Try: Cetaphil Gentle Skin Cleanser (250 mL, $10) for dry skin; NeoStrata Oil Free Gel Cleanser (150 mL, $27) for oily skin.
If your skin is extra dull and flaky, you can blame the weather. The cold air outside and heated air inside rob your skin of moisture, leaving it dry. The solution to a brighter, smoother complexion is to exfoliate about three times a week. To do the job, there are two types of exfoliants:
• Chemical exfoliants contain hydroxy acids or enzymes that dissolve dead skin cells (they feel like a thin lotion when you apply with fingertips, then rinse away).
Try: Aveda Botanical Kinetics Exfoliant (50 mL, $13).
• Mechanical exfoliants contain tiny beads that physically scrub off dead cells as you rub them over your skin.
If you opt for a mechanical scrub, use it with a tender touch. “Think about how you would apply moisturizer to your child’s body — you want to use that type of gentle pressure on your own skin,” says Sherrard. And
if your skin is very sensitive, use a micro-exfoliating scrub, as it’s a gentler way to remove dry skin.
Try: La Roche-Posay Physiological Ultra-Fine Scrub (50 mL, $19).
Don’t forget the SPF
Sun protection in the winter is a must, especially when you build snowmen, sled or ski on sunny days with your family. According to the Canadian Dermatology Association, snow reflects up to 80 percent of the sun’s shine, which means you get almost a double dose of radiation when you play outside. So coat your complexion in sunscreen. “I suggest clear spray sunblocks for people who tend to break out, and creams for people who are drier,” says Lisa Kellett, a dermatologist at DLK on Avenue, a clinic in Toronto. You can layer moisturizer over your sunscreen or use a lotion that contains it. Just make sure the product offers at least SPF 30 and UVA/UVB protection.
Try: Olay Complete All Day UV Moisturizer (120 mL, $16).
Smooth on serum
“More skin conditions arise in the winter (such as dehydration and sensitivity), partially because of the change of weather, and we need extra help in maintaining the health of our skin,” says Sherrard. Serums to the rescue: They’re concentrated products packed with active ingredients, she says, that help heal your skin’s troubles. For example, calming serums can help soothe red, irritated complexions, and hydrating ones can quench parched skin. Pick a serum formulated to treat your particular woe as well as your budget, and apply it at night before moisturizing.

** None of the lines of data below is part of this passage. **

(** The variable and all it shadows; [fuel]: the tables below *)
Fixpoint unset_chain (fuel : nat) (st : list vartab) (s : bytes) (p : nat * nat) : list vartab :=
  match var_at st (bucket s) p with
  | None => st
  | Some v =>
      let st' := remove_var st (bucket s) p in
      match fuel, v_parent v with
      | S fuel, Some level =>
          let i := (List.length st - 1 - level)%nat in
          match t ← st' !! i; place_of (name v) (bucket_of t (bucket s)) 0 with
          | Some pos => unset_chain fuel st' s (i, pos)
          | None => st'
          end
      | _, _ => st'
      end
  end.

Definition var_unset (x : vars) (s : bytes) : vars * bool :=
  match var_search (varstack x) s with
  | Some p => (Vars (unset_chain (List.length (varstack x)) (varstack x) s p) (hash_valid x), true)
  | None => (x, false)
  end.

Definition empty_table (function : bool) : vartab := Vartab (replicate 64 []) function.

(** vartab_root, of the outermost shell *)
Definition vartab_root : vartab := empty_table false.

Definition vartab_push (x : vars) (function : bool) : vars :=
  Vars (empty_table function :: varstack x) (hash_valid x).

Definition vartab_pop (x : vars) : vars := Vars (tail (varstack x)) (hash_valid x).

(** A var with no string of its own, in the outermost table (var_import) *)
Definition var_import (x : vars) (s : bytes) (flags : Z) : done :=
  match varstack x with
  | [t] =>
      if negb (var_valid s) then Failed x
      else
        let c := vartab_hash s in
        let set v :=
          Var s (v_owned v) (v_len v) (if (v_len v <? List.length s)%nat then S (v_len v) else v_offset v) flags
            (v_lexhash v) (v_rndhash v) (v_parent v) in
        match search_tables [t] c 0 with
        | (_, Some p) =>
            if flag flags V_INIT then Failed x
            else Done (Vars (at_place [t] (bucket s) p set) (hash_valid x))
        | (ps, None) =>
            match ps with
            | pos :: _ =>
                let v := var_init s c in
                let v := with_value v [] false (v_offset v) (v_flags v) in
                Done (Vars [vartab_add pos (bucket s) (set v) t] (hash_valid x))
            | [] => Crash
            end
        end
  | _ => Crash
  end.

(** ** The builtins, after their options *)

Inductive finished := Status (x : vars) (status : Z) | Exit (x : vars) (status : Z) | Crashed.

Definition has_eq (s : bytes) : bool := existsb (Z.eqb (ch "=")) s.

Definition is_readonly (x : vars) (s : bytes) : bool :=
  match var_search (varstack x) s with
  | Some p =>
      match var_at (varstack x) (bucket s) p with Some v => flag (v_flags v) V_READONLY | None => false end
  | None => false
  end.

(** The loops of [export] and [readonly]: [f] is the flag, [set] is false for
    [export -n], [invalid] the status of an invalid name *)
Fixpoint mark_args (interactive : bool) (level : nat) (f : Z) (set : bool) (invalid status : Z) (x : vars)
    (argv : list bytes) : finished :=
  match argv with
  | [] => Status x status
  | a :: argv =>
      if negb (var_valid a) then
        mark_args interactive level f set invalid (if invalid =? 0 then status else invalid) x argv
      else if has_eq a && is_readonly x a then if interactive then Status x 1 else Exit x 1
      else
        match (if has_eq a then var_copys x a f else Done x) with
        | Crash => Crashed
        | Done x | Failed x | Readonly x =>
            match var_chflg level x a f set with
            | Crash => Crashed
            | Done x | Failed x | Readonly x => mark_args interactive level f set invalid status x argv
            end
        end
  end.

Definition builtin_export (interactive : bool) (level : nat) (clear : bool) (x : vars) (argv : list bytes) : finished :=
  mark_args interactive level V_EXPORT (negb clear) 1 0 x argv.
Definition builtin_readonly (interactive : bool) (level : nat) (x : vars) (argv : list bytes) : finished :=
  mark_args interactive level V_READONLY true 0 0 x argv.

Definition assigned (s : bytes) : bytes := drop (S (List.length (name_of s))) s.

Fixpoint builtin_local (allexport : bool) (x : vars) (argv : list bytes) : finished :=
  match argv with
  | [] => Status x 0
  | a :: argv =>
      if negb (var_valid a) then builtin_local allexport x argv
      else
        let a' := if has_eq a then a else a ++ [ch "="] in
        match var_setv allexport x a' (assigned a) V_LOCAL with
        | Crash => Crashed
        | Done x | Failed x | Readonly x => builtin_local allexport x argv
        end
  end.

Try: Dermalogica Overnight Repair Serum (15 mL, $88).
Hydrate, hydrate, hydrate!
To help prevent dryness and make your face as soft as your baby’s bottom, moisturize morning and night. Oily and combination skin types do best with oil-free lotions. “If you’re drier, use a cream-based moisturizer,” says Kellett. You may need two hydrating products — one with SPF for during the day (if you aren’t using a separate sunscreen product) and another without it for nighttime. After cleansing and exfoliating, lightly towel off without completely drying your face. “The best time to apply moisturizer is when your skin is still damp,” Kellett explains, “because it locks in moisture.”
Try: Complex 15 Daily Face Cream (100 mL, $10) for dry skin; Avène Cleanance Anti-shine Regulating Lotion (40 mL, $28) for oily skin.
Give winter some lip
There’s nothing comfortable or pretty about chapped or cracked lips. If yours get flaky in the winter, follow these steps to make them smooth.
Exfoliate. “Gently massage a baby toothbrush over your lipsto get rid of the dead skin cells,” says Holly Sherrard, Canadian education manager at The International Dermal Institute. Exfoliate twice a week or whenever your lips are chapped.
Apply lip balm. Choose balms with SPF of at least 15, and that are free of artificial fragrance. “It can contribute to more redness and irritation,” she says. “And you want your balm to include beeswax or shea butter,” which have natural healing and moisturizing properties. Try Green Beaver Certified Organic SPF 15 Lip Balm ($7). Apply every time you go outside, and after eating or drinking.
Avoid licking. When your lips feel dry, licking them is almost instinctive. But that can make chapping worse. “Our saliva is slightly alkaline and that increases dehydration,” says Sherrard.